Look through the data below, and copy each line that carries the word "match".

════

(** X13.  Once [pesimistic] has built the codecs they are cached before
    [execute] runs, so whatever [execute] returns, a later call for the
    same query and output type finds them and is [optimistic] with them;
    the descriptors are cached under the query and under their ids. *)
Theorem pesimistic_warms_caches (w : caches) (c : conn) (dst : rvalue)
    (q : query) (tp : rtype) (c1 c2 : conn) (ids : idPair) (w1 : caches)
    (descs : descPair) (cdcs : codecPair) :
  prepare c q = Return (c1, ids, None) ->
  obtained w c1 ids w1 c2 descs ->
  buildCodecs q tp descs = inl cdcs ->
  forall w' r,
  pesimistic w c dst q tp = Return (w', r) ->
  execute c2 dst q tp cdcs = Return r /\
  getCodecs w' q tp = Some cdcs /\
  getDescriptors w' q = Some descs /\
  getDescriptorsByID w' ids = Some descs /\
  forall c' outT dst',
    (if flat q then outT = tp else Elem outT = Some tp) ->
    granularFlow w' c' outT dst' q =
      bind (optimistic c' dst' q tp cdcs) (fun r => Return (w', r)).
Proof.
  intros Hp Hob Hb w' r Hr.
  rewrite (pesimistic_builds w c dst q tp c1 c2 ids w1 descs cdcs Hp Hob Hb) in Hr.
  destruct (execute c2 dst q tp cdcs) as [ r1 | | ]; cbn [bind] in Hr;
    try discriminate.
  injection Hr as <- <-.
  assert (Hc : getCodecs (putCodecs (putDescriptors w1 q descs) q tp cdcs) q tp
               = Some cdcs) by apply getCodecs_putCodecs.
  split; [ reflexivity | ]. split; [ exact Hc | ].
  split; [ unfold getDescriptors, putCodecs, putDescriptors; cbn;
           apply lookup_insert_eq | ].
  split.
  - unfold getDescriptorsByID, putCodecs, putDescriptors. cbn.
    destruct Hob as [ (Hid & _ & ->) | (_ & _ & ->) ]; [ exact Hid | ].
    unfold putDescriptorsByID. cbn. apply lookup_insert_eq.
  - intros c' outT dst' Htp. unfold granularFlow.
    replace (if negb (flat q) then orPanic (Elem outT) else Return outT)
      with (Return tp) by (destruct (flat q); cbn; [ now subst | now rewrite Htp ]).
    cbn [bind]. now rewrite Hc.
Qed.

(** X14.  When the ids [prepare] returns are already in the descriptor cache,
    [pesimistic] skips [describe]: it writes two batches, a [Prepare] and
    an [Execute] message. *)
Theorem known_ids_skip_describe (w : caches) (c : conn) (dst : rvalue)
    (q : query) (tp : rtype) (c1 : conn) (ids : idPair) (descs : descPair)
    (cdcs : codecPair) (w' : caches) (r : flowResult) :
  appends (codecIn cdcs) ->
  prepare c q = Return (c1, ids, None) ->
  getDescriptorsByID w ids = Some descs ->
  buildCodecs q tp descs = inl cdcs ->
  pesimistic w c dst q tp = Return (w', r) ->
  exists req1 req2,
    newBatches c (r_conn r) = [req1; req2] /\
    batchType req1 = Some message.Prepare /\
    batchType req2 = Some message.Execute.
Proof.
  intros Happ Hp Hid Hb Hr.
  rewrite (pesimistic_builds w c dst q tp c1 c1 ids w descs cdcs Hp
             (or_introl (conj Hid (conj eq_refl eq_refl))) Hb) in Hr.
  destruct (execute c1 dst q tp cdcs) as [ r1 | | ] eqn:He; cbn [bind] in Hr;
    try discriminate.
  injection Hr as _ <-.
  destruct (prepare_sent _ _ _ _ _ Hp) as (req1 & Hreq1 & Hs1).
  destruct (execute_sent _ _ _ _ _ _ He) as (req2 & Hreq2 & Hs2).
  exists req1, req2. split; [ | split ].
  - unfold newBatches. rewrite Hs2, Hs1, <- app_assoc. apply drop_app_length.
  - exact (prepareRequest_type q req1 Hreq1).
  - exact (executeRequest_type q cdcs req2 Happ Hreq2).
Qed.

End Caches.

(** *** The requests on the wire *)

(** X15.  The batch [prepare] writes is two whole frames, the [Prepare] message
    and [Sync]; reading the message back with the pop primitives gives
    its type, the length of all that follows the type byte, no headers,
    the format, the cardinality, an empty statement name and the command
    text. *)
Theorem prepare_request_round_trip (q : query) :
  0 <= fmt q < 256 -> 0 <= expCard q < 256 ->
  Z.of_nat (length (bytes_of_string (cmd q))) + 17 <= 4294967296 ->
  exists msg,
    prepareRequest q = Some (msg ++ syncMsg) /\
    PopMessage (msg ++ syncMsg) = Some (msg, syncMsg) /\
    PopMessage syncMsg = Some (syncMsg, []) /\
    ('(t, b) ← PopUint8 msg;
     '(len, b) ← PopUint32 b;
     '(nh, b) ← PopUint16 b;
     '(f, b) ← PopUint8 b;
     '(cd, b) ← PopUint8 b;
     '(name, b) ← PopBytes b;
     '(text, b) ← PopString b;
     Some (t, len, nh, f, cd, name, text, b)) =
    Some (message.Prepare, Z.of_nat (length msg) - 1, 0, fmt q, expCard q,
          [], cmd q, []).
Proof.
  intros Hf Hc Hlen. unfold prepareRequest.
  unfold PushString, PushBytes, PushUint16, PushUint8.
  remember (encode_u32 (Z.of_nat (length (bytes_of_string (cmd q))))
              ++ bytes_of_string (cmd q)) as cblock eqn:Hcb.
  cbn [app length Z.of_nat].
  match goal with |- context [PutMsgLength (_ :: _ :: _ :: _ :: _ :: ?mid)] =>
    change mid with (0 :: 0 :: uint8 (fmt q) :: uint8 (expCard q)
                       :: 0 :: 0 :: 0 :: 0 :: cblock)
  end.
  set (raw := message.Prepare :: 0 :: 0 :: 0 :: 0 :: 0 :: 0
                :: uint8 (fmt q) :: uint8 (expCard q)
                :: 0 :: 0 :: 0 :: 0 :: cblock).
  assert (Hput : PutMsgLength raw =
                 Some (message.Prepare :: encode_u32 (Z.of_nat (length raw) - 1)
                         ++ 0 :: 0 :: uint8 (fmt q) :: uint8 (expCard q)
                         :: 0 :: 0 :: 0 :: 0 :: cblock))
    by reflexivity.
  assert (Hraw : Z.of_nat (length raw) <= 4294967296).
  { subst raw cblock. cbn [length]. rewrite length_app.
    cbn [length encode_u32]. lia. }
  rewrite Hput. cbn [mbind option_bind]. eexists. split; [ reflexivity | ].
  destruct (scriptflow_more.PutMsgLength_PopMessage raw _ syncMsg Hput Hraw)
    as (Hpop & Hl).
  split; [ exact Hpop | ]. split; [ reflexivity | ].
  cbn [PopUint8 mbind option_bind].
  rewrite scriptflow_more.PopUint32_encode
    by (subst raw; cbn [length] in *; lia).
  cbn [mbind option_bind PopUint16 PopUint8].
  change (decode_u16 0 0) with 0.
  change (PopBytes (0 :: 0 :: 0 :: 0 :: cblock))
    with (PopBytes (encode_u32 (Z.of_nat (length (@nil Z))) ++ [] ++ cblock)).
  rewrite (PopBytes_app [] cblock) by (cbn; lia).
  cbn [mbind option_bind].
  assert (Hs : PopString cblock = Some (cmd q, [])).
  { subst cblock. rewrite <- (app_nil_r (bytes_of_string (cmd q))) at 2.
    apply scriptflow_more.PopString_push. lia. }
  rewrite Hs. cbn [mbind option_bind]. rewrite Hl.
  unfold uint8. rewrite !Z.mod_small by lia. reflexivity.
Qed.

════

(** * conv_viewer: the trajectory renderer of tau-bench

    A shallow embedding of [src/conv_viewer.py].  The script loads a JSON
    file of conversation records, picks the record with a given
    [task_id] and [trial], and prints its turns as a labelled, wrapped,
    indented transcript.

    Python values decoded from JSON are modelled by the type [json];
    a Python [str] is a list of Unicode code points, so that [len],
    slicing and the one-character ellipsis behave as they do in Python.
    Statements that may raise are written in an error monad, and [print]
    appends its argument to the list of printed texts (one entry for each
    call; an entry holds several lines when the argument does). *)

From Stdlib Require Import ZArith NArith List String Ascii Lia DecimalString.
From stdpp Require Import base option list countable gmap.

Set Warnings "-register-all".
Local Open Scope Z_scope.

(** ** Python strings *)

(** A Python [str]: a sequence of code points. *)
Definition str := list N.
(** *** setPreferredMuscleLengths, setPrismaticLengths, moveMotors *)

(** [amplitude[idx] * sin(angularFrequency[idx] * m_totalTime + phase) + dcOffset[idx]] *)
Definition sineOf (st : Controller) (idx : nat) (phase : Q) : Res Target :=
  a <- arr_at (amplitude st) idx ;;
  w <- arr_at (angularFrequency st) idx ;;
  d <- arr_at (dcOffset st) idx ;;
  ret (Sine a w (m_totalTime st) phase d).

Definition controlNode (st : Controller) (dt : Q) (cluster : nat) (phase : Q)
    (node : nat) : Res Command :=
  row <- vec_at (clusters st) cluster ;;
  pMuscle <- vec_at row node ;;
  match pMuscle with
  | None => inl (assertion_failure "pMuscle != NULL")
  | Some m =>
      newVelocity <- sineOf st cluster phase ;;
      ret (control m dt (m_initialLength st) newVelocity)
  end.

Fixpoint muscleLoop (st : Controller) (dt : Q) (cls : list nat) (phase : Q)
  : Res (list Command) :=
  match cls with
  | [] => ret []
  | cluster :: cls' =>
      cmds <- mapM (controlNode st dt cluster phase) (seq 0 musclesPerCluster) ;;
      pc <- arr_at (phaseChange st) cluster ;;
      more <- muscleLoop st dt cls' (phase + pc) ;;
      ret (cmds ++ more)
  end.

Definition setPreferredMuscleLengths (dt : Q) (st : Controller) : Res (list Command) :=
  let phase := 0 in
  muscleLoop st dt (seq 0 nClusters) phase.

════

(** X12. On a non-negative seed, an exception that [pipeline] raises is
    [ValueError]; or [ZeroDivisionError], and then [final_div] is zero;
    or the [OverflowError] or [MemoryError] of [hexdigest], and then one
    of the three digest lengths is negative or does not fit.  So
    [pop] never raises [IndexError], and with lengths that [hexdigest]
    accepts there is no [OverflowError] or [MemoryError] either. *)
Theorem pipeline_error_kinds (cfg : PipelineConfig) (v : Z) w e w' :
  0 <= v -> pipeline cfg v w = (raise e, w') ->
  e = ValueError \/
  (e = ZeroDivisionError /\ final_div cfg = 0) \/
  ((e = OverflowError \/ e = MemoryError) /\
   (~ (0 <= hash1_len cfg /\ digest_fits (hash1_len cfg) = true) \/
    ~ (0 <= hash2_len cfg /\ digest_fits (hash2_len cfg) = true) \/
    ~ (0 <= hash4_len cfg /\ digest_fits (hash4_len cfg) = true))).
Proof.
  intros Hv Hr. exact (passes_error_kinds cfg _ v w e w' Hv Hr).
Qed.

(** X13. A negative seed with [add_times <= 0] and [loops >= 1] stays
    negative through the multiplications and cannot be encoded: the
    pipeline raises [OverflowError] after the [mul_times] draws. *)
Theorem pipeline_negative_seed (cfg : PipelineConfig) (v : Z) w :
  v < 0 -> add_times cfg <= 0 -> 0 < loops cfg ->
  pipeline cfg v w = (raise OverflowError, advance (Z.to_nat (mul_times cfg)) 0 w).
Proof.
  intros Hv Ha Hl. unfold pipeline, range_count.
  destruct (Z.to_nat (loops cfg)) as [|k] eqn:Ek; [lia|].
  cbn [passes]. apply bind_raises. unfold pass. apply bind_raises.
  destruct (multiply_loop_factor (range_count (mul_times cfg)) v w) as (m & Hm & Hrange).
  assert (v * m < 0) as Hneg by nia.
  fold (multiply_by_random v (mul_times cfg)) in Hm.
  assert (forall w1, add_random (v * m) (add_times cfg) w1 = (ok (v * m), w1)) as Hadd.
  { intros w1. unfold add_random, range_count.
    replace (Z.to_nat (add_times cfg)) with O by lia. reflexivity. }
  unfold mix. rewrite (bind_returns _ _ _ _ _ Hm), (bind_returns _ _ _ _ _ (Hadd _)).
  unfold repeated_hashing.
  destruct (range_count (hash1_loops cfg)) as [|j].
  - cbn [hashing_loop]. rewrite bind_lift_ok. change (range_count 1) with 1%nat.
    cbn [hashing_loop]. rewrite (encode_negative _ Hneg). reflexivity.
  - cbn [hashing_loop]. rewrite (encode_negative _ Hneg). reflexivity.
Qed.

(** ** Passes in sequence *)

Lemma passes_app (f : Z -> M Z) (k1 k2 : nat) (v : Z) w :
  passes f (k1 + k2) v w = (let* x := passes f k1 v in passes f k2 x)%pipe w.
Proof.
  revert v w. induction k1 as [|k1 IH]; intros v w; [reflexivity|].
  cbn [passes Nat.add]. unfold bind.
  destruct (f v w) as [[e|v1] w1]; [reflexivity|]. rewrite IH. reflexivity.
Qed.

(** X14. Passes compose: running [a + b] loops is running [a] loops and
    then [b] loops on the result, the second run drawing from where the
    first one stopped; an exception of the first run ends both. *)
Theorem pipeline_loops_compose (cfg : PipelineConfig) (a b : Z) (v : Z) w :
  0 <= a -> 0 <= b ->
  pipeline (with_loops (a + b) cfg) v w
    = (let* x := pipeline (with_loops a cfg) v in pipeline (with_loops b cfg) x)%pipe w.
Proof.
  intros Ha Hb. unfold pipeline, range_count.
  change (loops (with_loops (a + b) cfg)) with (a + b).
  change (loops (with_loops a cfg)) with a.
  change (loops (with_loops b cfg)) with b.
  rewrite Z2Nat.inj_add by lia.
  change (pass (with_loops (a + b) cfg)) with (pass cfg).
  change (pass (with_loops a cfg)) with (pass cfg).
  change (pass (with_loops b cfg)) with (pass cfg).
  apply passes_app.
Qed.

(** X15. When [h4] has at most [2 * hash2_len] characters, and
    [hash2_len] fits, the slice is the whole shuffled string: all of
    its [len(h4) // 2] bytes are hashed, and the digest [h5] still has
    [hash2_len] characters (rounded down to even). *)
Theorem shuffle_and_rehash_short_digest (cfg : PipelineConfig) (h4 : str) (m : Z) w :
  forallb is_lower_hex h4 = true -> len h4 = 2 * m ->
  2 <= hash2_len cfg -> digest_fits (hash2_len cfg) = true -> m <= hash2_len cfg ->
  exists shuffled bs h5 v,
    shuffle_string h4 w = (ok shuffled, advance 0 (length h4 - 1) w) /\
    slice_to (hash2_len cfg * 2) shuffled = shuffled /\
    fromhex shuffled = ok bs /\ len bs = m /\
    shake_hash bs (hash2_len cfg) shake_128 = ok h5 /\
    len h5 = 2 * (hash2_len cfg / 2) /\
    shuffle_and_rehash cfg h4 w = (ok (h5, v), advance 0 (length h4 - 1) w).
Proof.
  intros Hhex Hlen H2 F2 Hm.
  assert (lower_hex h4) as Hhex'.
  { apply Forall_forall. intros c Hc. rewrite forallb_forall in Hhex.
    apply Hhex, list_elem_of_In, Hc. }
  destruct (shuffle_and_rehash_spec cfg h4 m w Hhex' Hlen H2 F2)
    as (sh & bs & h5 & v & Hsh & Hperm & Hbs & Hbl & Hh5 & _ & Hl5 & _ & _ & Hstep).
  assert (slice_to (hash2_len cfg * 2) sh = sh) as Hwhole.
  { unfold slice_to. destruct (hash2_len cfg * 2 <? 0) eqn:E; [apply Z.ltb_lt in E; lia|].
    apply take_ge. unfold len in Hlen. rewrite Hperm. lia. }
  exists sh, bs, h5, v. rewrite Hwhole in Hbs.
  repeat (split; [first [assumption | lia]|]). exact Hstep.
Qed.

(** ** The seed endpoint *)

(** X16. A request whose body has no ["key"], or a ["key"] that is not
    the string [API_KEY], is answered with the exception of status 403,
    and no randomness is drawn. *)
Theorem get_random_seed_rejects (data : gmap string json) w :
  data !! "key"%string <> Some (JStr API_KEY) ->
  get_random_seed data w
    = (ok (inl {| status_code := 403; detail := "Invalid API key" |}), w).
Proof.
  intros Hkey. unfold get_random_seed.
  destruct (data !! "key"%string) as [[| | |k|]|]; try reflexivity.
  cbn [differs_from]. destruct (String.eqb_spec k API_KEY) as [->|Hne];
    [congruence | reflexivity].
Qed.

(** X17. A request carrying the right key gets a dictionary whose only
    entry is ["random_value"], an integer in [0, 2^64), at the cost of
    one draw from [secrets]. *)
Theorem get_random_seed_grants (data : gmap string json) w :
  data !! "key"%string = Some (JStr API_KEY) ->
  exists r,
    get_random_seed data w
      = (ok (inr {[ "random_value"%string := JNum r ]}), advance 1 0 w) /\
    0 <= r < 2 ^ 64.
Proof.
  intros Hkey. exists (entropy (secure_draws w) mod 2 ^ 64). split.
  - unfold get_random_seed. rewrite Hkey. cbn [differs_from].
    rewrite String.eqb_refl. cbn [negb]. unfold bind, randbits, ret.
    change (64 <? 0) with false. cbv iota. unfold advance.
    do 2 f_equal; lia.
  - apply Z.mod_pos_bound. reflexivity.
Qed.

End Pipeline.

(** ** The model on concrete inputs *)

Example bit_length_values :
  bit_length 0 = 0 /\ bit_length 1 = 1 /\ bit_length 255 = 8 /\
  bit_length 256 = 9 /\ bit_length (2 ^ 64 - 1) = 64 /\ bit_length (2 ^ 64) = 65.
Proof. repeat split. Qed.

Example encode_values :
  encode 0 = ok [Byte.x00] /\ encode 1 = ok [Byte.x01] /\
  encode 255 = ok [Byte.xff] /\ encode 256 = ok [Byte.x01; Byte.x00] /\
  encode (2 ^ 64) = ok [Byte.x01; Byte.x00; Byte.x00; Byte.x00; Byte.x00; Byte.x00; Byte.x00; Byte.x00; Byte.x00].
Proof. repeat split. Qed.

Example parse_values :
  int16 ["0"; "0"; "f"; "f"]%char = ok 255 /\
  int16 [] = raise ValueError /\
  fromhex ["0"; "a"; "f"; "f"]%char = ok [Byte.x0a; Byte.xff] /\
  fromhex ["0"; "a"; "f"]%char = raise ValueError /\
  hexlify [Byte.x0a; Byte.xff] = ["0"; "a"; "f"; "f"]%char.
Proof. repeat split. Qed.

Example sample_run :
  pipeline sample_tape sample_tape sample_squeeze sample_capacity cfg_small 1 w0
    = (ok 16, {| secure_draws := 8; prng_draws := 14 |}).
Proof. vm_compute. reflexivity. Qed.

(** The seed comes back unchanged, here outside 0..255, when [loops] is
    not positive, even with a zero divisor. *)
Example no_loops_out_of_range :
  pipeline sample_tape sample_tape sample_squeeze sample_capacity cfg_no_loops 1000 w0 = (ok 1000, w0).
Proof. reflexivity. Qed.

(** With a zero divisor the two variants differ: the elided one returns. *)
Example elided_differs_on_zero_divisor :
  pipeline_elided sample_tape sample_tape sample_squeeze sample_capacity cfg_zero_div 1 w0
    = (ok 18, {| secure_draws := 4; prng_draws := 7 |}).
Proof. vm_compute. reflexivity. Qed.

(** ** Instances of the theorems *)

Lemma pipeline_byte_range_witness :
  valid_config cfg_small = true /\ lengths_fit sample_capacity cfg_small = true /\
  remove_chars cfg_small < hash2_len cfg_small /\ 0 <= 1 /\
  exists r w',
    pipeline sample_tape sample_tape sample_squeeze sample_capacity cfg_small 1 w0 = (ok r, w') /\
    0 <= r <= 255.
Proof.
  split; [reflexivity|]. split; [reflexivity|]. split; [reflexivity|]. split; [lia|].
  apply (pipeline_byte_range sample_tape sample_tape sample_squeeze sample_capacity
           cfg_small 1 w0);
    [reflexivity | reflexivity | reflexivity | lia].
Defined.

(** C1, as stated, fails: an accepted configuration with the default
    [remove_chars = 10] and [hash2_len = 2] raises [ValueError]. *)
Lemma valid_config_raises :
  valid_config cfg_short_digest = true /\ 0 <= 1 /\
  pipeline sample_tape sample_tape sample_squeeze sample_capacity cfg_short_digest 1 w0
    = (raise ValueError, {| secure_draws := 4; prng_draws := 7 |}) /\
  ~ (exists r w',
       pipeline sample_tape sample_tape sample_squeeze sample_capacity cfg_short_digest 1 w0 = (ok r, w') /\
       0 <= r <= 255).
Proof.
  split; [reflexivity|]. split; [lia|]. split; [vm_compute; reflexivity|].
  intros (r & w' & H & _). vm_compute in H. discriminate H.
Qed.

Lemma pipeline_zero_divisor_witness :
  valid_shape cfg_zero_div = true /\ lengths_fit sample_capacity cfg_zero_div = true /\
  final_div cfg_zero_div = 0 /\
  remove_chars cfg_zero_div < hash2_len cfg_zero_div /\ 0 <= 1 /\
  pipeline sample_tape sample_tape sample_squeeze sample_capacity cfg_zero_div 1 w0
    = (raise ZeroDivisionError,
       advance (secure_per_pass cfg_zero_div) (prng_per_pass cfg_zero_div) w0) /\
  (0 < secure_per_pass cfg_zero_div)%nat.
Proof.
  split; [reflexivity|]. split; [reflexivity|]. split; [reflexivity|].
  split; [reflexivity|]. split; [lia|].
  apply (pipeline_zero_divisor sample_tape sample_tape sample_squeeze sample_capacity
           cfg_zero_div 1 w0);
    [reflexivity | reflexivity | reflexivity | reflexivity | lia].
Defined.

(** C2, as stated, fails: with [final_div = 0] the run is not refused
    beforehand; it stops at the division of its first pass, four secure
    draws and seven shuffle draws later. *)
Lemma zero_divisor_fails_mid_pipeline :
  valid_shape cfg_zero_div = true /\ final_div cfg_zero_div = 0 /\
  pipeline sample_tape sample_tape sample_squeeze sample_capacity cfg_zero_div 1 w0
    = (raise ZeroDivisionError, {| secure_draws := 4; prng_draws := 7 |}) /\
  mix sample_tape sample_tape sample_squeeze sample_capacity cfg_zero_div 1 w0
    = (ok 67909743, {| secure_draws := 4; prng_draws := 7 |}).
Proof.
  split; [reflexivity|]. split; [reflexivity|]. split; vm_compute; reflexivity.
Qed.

════

» Your response
  match goal with |- context [PutMsgLength (_ :: _ :: _ :: _ :: _ :: ?mid)] =>
  match pMuscle with
  match cls with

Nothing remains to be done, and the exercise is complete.